Le premier déversement a débuté le 24 août et devrait durer 17 jours. Il concerne environ 7 800 m3 d’eau de la centrale, préalablement filtrée pour éliminer la majorité des substances radioactives, à l’exception du tritium.

Cette substance radioactive n’est dangereuse qu’à des doses extrêmement concentrées. L’exploitant de la centrale, Tepco, envisage trois autres déversements similaires d’ici fin mars.

En tout, le Japon envisage de relâcher plus de 1,3 million de m3 d’eaux usées dans l’océan Pacifique. Ces eaux proviennent de l’eau de pluie, des nappes souterraines, et des injections nécessaires pour refroidir les cœurs des réacteurs ayant subi une fusion après le tsunami.

L’Agence internationale de l’énergie atomique, qui supervise l’opération, a approuvé cette démarche.

Le processus sera effectué graduellement jusqu’aux années 2050. La concentration de tritium dans les rejets n’excédera pas 500 m3, un niveau quarante fois inférieur à la norme internationale et sept fois moindre que la norme de l’eau potable fixée par l’Organisation mondiale de la santé (OMS).

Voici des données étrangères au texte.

Definition qdma_cpm4_indirect_reg_read (sel : ind_ctxt_cmd_sel) (hw_qid : Z) (cnt : nat) :
    hwm dev (Z * list Z) :=
  qdma_reg_access_lock;;
  qdma_reg_write QDMA_CPM4_IND_CTXT_CMD_ADDR (qdma_cpm4_ind_ctxt_cmd sel QDMA_CTXT_CMD_RD hw_qid);;
  rv ← cpm4_monitor_busy;
  if negb (rv =? 0) then
    qdma_reg_access_release;; mret (ERR QDMA_ERR_HWACC_BUSY_TIMEOUT, replicate cnt 0)
  else
    data ← read_words QDMA_CPM4_IND_CTXT_DATA_3_ADDR cnt;
    qdma_reg_access_release;; mret (QDMA_SUCCESS, data).

Definition qdma_cpm4_indirect_reg_write (sel : ind_ctxt_cmd_sel) (hw_qid : Z) (data : list Z) : hwm dev Z :=
  qdma_reg_access_lock;;
  write_words QDMA_CPM4_IND_CTXT_DATA_3_ADDR (qdma_cpm4_indirect_ctxt_regs sel hw_qid data);;
  rv ← cpm4_monitor_busy;
  if negb (rv =? 0) then
    qdma_reg_access_release;; mret (ERR QDMA_ERR_HWACC_BUSY_TIMEOUT)
  else qdma_reg_access_release;; mret QDMA_SUCCESS.

(** ** Vectors of a queue

    This hardware keeps the vectors of a queue apart from its contexts, in the
    entry where the others keep the function map. *)

Definition qdma_cpm4_qid2vec_write (dev_hndl : bool) (c2h hw_qid : Z) (ctxt : option qdma_qid2vec) : hwm dev Z :=
  match dev_hndl, ctxt with
  | true, Some ctxt =>
      r ← qdma_cpm4_indirect_reg_read QDMA_CTXT_SEL_FMAP hw_qid 1;
      if r.1 <? 0 then mret r.1
      else
        let qid2vec := word r.2 0 in
        let qid2vec :=
          if nz c2h then
            Z.land qid2vec (QDMA_CPM4_QID2VEC_H2C_VECTOR .| QDMA_CPM4_QID2VEC_H2C_COAL_EN) .|
            (FIELD_SET C2H_QID2VEC_MAP_C2H_VECTOR_MASK (q2v_c2h_vector ctxt) .|
             FIELD_SET C2H_QID2VEC_MAP_C2H_EN_COAL_MASK (q2v_c2h_en_coal ctxt))
          else
            Z.land qid2vec (C2H_QID2VEC_MAP_C2H_VECTOR_MASK .| C2H_QID2VEC_MAP_C2H_EN_COAL_MASK) .|
            (FIELD_SET QDMA_CPM4_QID2VEC_H2C_VECTOR (q2v_h2c_vector ctxt) .|
             FIELD_SET QDMA_CPM4_QID2VEC_H2C_COAL_EN (q2v_h2c_en_coal ctxt)) in
        qdma_cpm4_indirect_reg_write QDMA_CTXT_SEL_FMAP hw_qid [qid2vec]
  | _, _ => mret INV_PARAM
  end.

Definition qdma_cpm4_qid2vec_read (dev_hndl : bool) (c2h hw_qid : Z) (ctxt : option qdma_qid2vec) :
    hwm dev (Z * option qdma_qid2vec) :=
  match dev_hndl, ctxt with
  | true, Some old =>
      r ← qdma_cpm4_indirect_reg_read QDMA_CTXT_SEL_FMAP hw_qid
            (Z.to_nat QDMA_CPM4_QID2VEC_CONTEXT_NUM_WORDS);
      if r.1 <? 0 then mret (r.1, Some old)
      else
        let w0 := word r.2 0 in
        mret (QDMA_SUCCESS, Some
          (if nz c2h then
             {| q2v_c2h_vector := u8 (FIELD_GET C2H_QID2VEC_MAP_C2H_VECTOR_MASK w0);
                q2v_c2h_en_coal := u8 (FIELD_GET C2H_QID2VEC_MAP_C2H_EN_COAL_MASK w0);
                q2v_h2c_vector := q2v_h2c_vector old; q2v_h2c_en_coal := q2v_h2c_en_coal old |}
           else
             {| q2v_c2h_vector := q2v_c2h_vector old; q2v_c2h_en_coal := q2v_c2h_en_coal old;
                q2v_h2c_vector := u8 (FIELD_GET QDMA_CPM4_QID2VEC_H2C_VECTOR w0);
                q2v_h2c_en_coal := u8 (FIELD_GET QDMA_CPM4_QID2VEC_H2C_COAL_EN w0) |}))
  | _, _ => mret (INV_PARAM, ctxt)
  end.

Definition qdma_cpm4_qid2vec_clear (dev_hndl : bool) (hw_qid : Z) : hwm dev Z :=
  if negb dev_hndl then mret INV_PARAM else qdma_cpm4_indirect_reg_clear QDMA_CTXT_SEL_FMAP hw_qid.

Definition qdma_cpm4_qid2vec_invalidate (dev_hndl : bool) (hw_qid : Z) : hwm dev Z :=
  if negb dev_hndl then mret INV_PARAM else qdma_cpm4_indirect_reg_invalidate QDMA_CTXT_SEL_FMAP hw_qid.

Definition qdma_cpm4_qid2vec_conf (dev_hndl : bool) (c2h hw_qid : Z) (ctxt : option qdma_qid2vec)
    (access_type : qdma_hw_access_type) : hwm dev (Z * option qdma_qid2vec) :=
  match access_type with
  | QDMA_HW_ACCESS_READ => qdma_cpm4_qid2vec_read dev_hndl c2h hw_qid ctxt
  | QDMA_HW_ACCESS_WRITE => rv ← qdma_cpm4_qid2vec_write dev_hndl c2h hw_qid ctxt; mret (rv, ctxt)
  | QDMA_HW_ACCESS_CLEAR => rv ← qdma_cpm4_qid2vec_clear dev_hndl hw_qid; mret (rv, ctxt)
  | QDMA_HW_ACCESS_INVALIDATE => rv ← qdma_cpm4_qid2vec_invalidate dev_hndl hw_qid; mret (rv, ctxt)
  | QDMA_HW_ACCESS_MAX => mret (INV_PARAM, ctxt)
  end.

(** ** Function map

    A register per function, written and read directly. *)

Definition cpm4_fmap_addr (func_id : Z) : Z :=
  QDMA_CPM4_TRQ_SEL_FMAP_0_ADDR + func_id * QDMA_CPM4_REG_TRQ_SEL_FMAP_STEP.

Definition qdma_cpm4_fmap_write (dev_hndl : bool) (func_id : Z) (config : option qdma_fmap_cfg) : hwm dev Z :=
  match dev_hndl, config with
  | true, Some config =>
      qdma_reg_write (cpm4_fmap_addr func_id)
        (FIELD_SET TRQ_SEL_FMAP_0_QID_BASE_MASK (fmap_qbase config) .|
         FIELD_SET TRQ_SEL_FMAP_0_QID_MAX_MASK (fmap_qmax config));;
      mret QDMA_SUCCESS
  | _, _ => mret INV_PARAM
  end.

Definition qdma_cpm4_fmap_read (dev_hndl : bool) (func_id : Z) (config : option qdma_fmap_cfg) :
    hwm dev (Z * option qdma_fmap_cfg) :=
  match dev_hndl, config with
  | true, Some _ =>
      fmap ← qdma_reg_read (cpm4_fmap_addr func_id);
      mret (QDMA_SUCCESS, Some {| fmap_qbase := u16 (FIELD_GET TRQ_SEL_FMAP_0_QID_BASE_MASK fmap);
                                  fmap_qmax := u16 (FIELD_GET TRQ_SEL_FMAP_0_QID_MAX_MASK fmap) |})
  | _, _ => mret (INV_PARAM, config)
  end.

Definition qdma_cpm4_fmap_clear (dev_hndl : bool) (func_id : Z) : hwm dev Z :=
  if negb dev_hndl then mret INV_PARAM
  else qdma_reg_write (cpm4_fmap_addr func_id) 0;; mret QDMA_SUCCESS.

Definition qdma_cpm4_fmap_conf (dev_hndl : bool) (func_id : Z) (config : option qdma_fmap_cfg)
    (access_type : qdma_hw_access_type) : hwm dev (Z * option qdma_fmap_cfg) :=
  match access_type with
  | QDMA_HW_ACCESS_READ => qdma_cpm4_fmap_read dev_hndl func_id config
  | QDMA_HW_ACCESS_WRITE => rv ← qdma_cpm4_fmap_write dev_hndl func_id config; mret (rv, config)
  | QDMA_HW_ACCESS_CLEAR => rv ← qdma_cpm4_fmap_clear dev_hndl func_id; mret (rv, config)
  | QDMA_HW_ACCESS_INVALIDATE | QDMA_HW_ACCESS_MAX => mret (INV_PARAM, config)
  end.

(** ** Software context *)

Definition qdma_cpm4_sw_words (ctxt : qdma_descq_sw_ctxt) : list Z :=
  [FIELD_SET SW_IND_CTXT_DATA_W0_PIDX_MASK (sw_pidx ctxt) .|
   FIELD_SET SW_IND_CTXT_DATA_W0_IRQ_ARM_MASK (sw_irq_arm ctxt);
   FIELD_SET SW_IND_CTXT_DATA_W1_QEN_MASK (sw_qen ctxt) .|
   FIELD_SET SW_IND_CTXT_DATA_W1_FCRD_EN_MASK (sw_frcd_en ctxt) .|
   FIELD_SET SW_IND_CTXT_DATA_W1_WBI_CHK_MASK (sw_wbi_chk ctxt) .|
   FIELD_SET SW_IND_CTXT_DATA_W1_WBI_INTVL_EN_MASK (sw_wbi_intvl_en ctxt) .|
   FIELD_SET SW_IND_CTXT_DATA_W1_FNC_ID_MASK (sw_fnc_id ctxt) .|
   FIELD_SET SW_IND_CTXT_DATA_W1_RNG_SZ_MASK (sw_rngsz_idx ctxt) .|
   FIELD_SET SW_IND_CTXT_DATA_W1_DSC_SZ_MASK (sw_desc_sz ctxt) .|
   FIELD_SET SW_IND_CTXT_DATA_W1_BYPASS_MASK (sw_bypass ctxt) .|
   FIELD_SET SW_IND_CTXT_DATA_W1_MM_CHN_MASK (sw_mm_chn ctxt) .|
   FIELD_SET SW_IND_CTXT_DATA_W1_WBK_EN_MASK (sw_wbk_en ctxt) .|
   FIELD_SET SW_IND_CTXT_DATA_W1_IRQ_EN_MASK (sw_irq_en ctxt) .|
   FIELD_SET SW_IND_CTXT_DATA_W1_PORT_ID_MASK (sw_port_id ctxt) .|
   FIELD_SET SW_IND_CTXT_DATA_W1_IRQ_NO_LAST_MASK (sw_irq_no_last ctxt) .|
   FIELD_SET SW_IND_CTXT_DATA_W1_ERR_MASK (sw_err ctxt) .|
   FIELD_SET SW_IND_CTXT_DATA_W1_ERR_WB_SENT_MASK (sw_err_wb_sent ctxt) .|
   FIELD_SET SW_IND_CTXT_DATA_W1_IRQ_REQ_MASK (sw_irq_req ctxt) .|
   FIELD_SET SW_IND_CTXT_DATA_W1_MRKR_DIS_MASK (sw_mrkr_dis ctxt) .|
   FIELD_SET SW_IND_CTXT_DATA_W1_IS_MM_MASK (sw_is_mm ctxt);
   Z.land (sw_ring_bs_addr ctxt) 0xffffffff;
   Z.land (Z.shiftr (sw_ring_bs_addr ctxt) 32) 0xffffffff].

Definition qdma_cpm4_sw_of_words (ws : list Z) (old : qdma_descq_sw_ctxt) : qdma_descq_sw_ctxt :=
  let w0 := word ws 0 in let w1 := word ws 1 in let w2 := word ws 2 in
  let w3 := word ws 3 in
  {| sw_pidx := u16 (FIELD_GET SW_IND_CTXT_DATA_W0_PIDX_MASK w0);
     sw_irq_arm := u8 (FIELD_GET SW_IND_CTXT_DATA_W0_IRQ_ARM_MASK w0);
     sw_qen := u8 (FIELD_GET SW_IND_CTXT_DATA_W1_QEN_MASK w1);
     sw_frcd_en := u8 (FIELD_GET SW_IND_CTXT_DATA_W1_FCRD_EN_MASK w1);
     sw_wbi_chk := u8 (FIELD_GET SW_IND_CTXT_DATA_W1_WBI_CHK_MASK w1);
     sw_wbi_intvl_en := u8 (FIELD_GET SW_IND_CTXT_DATA_W1_WBI_INTVL_EN_MASK w1);
     sw_fnc_id := u8 (FIELD_GET SW_IND_CTXT_DATA_W1_FNC_ID_MASK w1);
     sw_rngsz_idx := u8 (FIELD_GET SW_IND_CTXT_DATA_W1_RNG_SZ_MASK w1);
     sw_desc_sz := u8 (FIELD_GET SW_IND_CTXT_DATA_W1_DSC_SZ_MASK w1);
     sw_bypass := u8 (FIELD_GET SW_IND_CTXT_DATA_W1_BYPASS_MASK w1);
     sw_mm_chn := u8 (FIELD_GET SW_IND_CTXT_DATA_W1_MM_CHN_MASK w1);
     sw_wbk_en := u8 (FIELD_GET SW_IND_CTXT_DATA_W1_WBK_EN_MASK w1);
     sw_irq_en := u8 (FIELD_GET SW_IND_CTXT_DATA_W1_IRQ_EN_MASK w1);
     sw_port_id := u8 (FIELD_GET SW_IND_CTXT_DATA_W1_PORT_ID_MASK w1);
     sw_irq_no_last := u8 (FIELD_GET SW_IND_CTXT_DATA_W1_IRQ_NO_LAST_MASK w1);
     sw_err := u8 (FIELD_GET SW_IND_CTXT_DATA_W1_ERR_MASK w1);
     sw_err_wb_sent := u8 (FIELD_GET SW_IND_CTXT_DATA_W1_ERR_WB_SENT_MASK w1);
     sw_irq_req := u8 (FIELD_GET SW_IND_CTXT_DATA_W1_IRQ_REQ_MASK w1);
     sw_mrkr_dis := u8 (FIELD_GET SW_IND_CTXT_DATA_W1_MRKR_DIS_MASK w1);
     sw_is_mm := u8 (FIELD_GET SW_IND_CTXT_DATA_W1_IS_MM_MASK w1);
     sw_ring_bs_addr := Z.lor (Z.shiftl w3 32) w2;
     sw_vec := sw_vec old;
     sw_at := sw_at old;
     sw_fetch_max := sw_fetch_max old;
     sw_intr_aggr := sw_intr_aggr old;
     sw_pasid_en := sw_pasid_en old;
     sw_dis_intr_on_vf := sw_dis_intr_on_vf old;
     sw_virtio_en := sw_virtio_en old;
     sw_pack_byp_out := sw_pack_byp_out old;
     sw_irq_byp := sw_irq_byp old;
     sw_host_id := sw_host_id old;
     sw_pasid := sw_pasid old;
     sw_virtio_dsc_base := sw_virtio_dsc_base old |}.

Definition qdma_cpm4_sw_context_write (dev_hndl : bool) (c2h hw_qid : Z) (ctxt : option qdma_descq_sw_ctxt) : hwm dev Z :=
  match dev_hndl, ctxt with
  | true, Some ctxt =>
      if (sw_desc_sz ctxt >? QDMA_DESC_SIZE_64B) || (sw_rngsz_idx ctxt >=? QDMA_NUM_RING_SIZES)
      then mret INV_PARAM
      else qdma_cpm4_indirect_reg_write (sw_sel c2h) hw_qid (qdma_cpm4_sw_words ctxt)
  | _, _ => mret INV_PARAM
  end.

(** [ctxt->vec = ...; ctxt->intr_aggr = ...] *)
Definition cpm4_sw_set_vec (c : qdma_descq_sw_ctxt) (vec intr_aggr : Z) : qdma_descq_sw_ctxt :=
  {| sw_ring_bs_addr := sw_ring_bs_addr c; sw_vec := vec; sw_pidx := sw_pidx c;
     sw_irq_arm := sw_irq_arm c; sw_fnc_id := sw_fnc_id c; sw_qen := sw_qen c;
     sw_frcd_en := sw_frcd_en c; sw_wbi_chk := sw_wbi_chk c; sw_wbi_intvl_en := sw_wbi_intvl_en c;
     sw_at := sw_at c; sw_fetch_max := sw_fetch_max c; sw_rngsz_idx := sw_rngsz_idx c;
     sw_desc_sz := sw_desc_sz c; sw_bypass := sw_bypass c; sw_mm_chn := sw_mm_chn c;
     sw_wbk_en := sw_wbk_en c; sw_irq_en := sw_irq_en c; sw_port_id := sw_port_id c;
     sw_irq_no_last := sw_irq_no_last c; sw_err := sw_err c; sw_err_wb_sent := sw_err_wb_sent c;
     sw_irq_req := sw_irq_req c; sw_mrkr_dis := sw_mrkr_dis c; sw_is_mm := sw_is_mm c;
     sw_intr_aggr := intr_aggr; sw_pasid_en := sw_pasid_en c; sw_dis_intr_on_vf := sw_dis_intr_on_vf c;
     sw_virtio_en := sw_virtio_en c; sw_pack_byp_out := sw_pack_byp_out c; sw_irq_byp := sw_irq_byp c;
     sw_host_id := sw_host_id c; sw_pasid := sw_pasid c; sw_virtio_dsc_base := sw_virtio_dsc_base c |}.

Les réactions à l’échelle internationale sont diverses. La Chine a par exemple suspendu les importations de produits de la mer en provenance du Japon pour des raisons de sécurité alimentaire, une mesure drastique qui s’explique aussi par les relations tendues entre les deux pays.

D’autres nations ont exprimé leur confiance envers les contrôles de l’AIEA. Au Japon même, une réunion de protestation à Fukushima a rassemblé seulement 9 personnes, témoignant d’une certaine résignation ou confiance de la population locale.